A leading indices provider is to downgrade Jordan to a “frontier” equities market from an emerging market in November.

MSCI-Barra said on Wednesday it might do the same with Argentina and Colombia next year unless there were “significant improvements” in capital flow restrictions.

The group, in which Morgan Stanley has a majority share, created the frontier market category last year. It contains 19 countries, including Bulgaria, Croatia, Kazakhstan, Ukraine, Nigeria, Kenya, Vietnam, Sri Lanka and the United Arab Emirates. It also has developed market and emerging market classifications.

MSCI-Barra announced the revamp after six months of consultations with investors. It wanted to assess whether its emerging market indices, which make up 11 per cent of its global index, MSCI ACWI, take account of the diversification and enhanced returns and opportunities in the segment over the past two decades.

Jordan was being downgraded because most constituents of the MSCI Jordan Index did not meet the minimum size and liquidity requirements for emerging market indices, MSCI-Barra said.
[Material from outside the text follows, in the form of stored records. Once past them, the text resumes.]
(** X23.  When the token request of [_add_to_dept_dl] fails, the
    exception is logged and swallowed after this one call. *)
Theorem add_to_dept_dl_failure_is_logged repr net create_dl cfg st w dept :
  department_id st = Some dept ->
  truthy_char (Department.azure_dl_id dept) = true ->
  truthy_char (Employee.azure_user_id (self st)) = true ->
  net (calls w) (token_request (azure_tenant_id cfg) (azure_client_id cfg)
                   (azure_client_secret cfg) None) = Failure ->
  _add_to_dept_dl repr net create_dl cfg (st, w)
  = (Ret tt,
     (st, mkWorld (calls w ++ [token_request (azure_tenant_id cfg)
                                 (azure_client_id cfg)
                                 (azure_client_secret cfg) None])%list
            (logs w ++ [(ERROR, AddException RequestException)])%list)).
Proof.
  intros Hd Hdl Hu Ht.
  rewrite (add_to_dept_dl_linked repr net create_dl cfg st w dept Hd Hdl Hu).
  unfold add_member. run. rewrite Ht. run. reflexivity.
Qed.

Lemma add_to_dept_dl_failure_is_logged_witness :
  _add_to_dept_dl no_repr offline no_create_dl techcarrot (kumar_in_sales, world0)
  = (Ret tt,
     (kumar_in_sales,
      mkWorld
        [ token_request (Some "tenant") (Some "client") (Some "secret") None ]
        [ (ERROR, AddException RequestException) ])).
Proof.
  exact (add_to_dept_dl_failure_is_logged no_repr offline no_create_dl techcarrot
           kumar_in_sales world0 sales eq_refl eq_refl eq_refl eq_refl).
Defined.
It said it would open consultations on proposals on upgrading Israel and South Korea to developed markets status, and Kuwait, Qatar and the United Arab Emirates to emerging markets. It would make a final decision next July after consultations with authorities to assess concerns such as further improvements to currency market accessibility and the lack of full convertibility of the Korean Won.

However, it expects to make a preliminary assessment on the proposed reclassifications in December.

Remy Briand, managing director and global head of index research, said the reclassification process would not be extended
to markets other than ­equities.

In the cases of Argentina and Colombia, which risked being downgraded to frontier markets, Mr Briand said there was no preset list of criteria to determine whether the countries had made enough progress by December.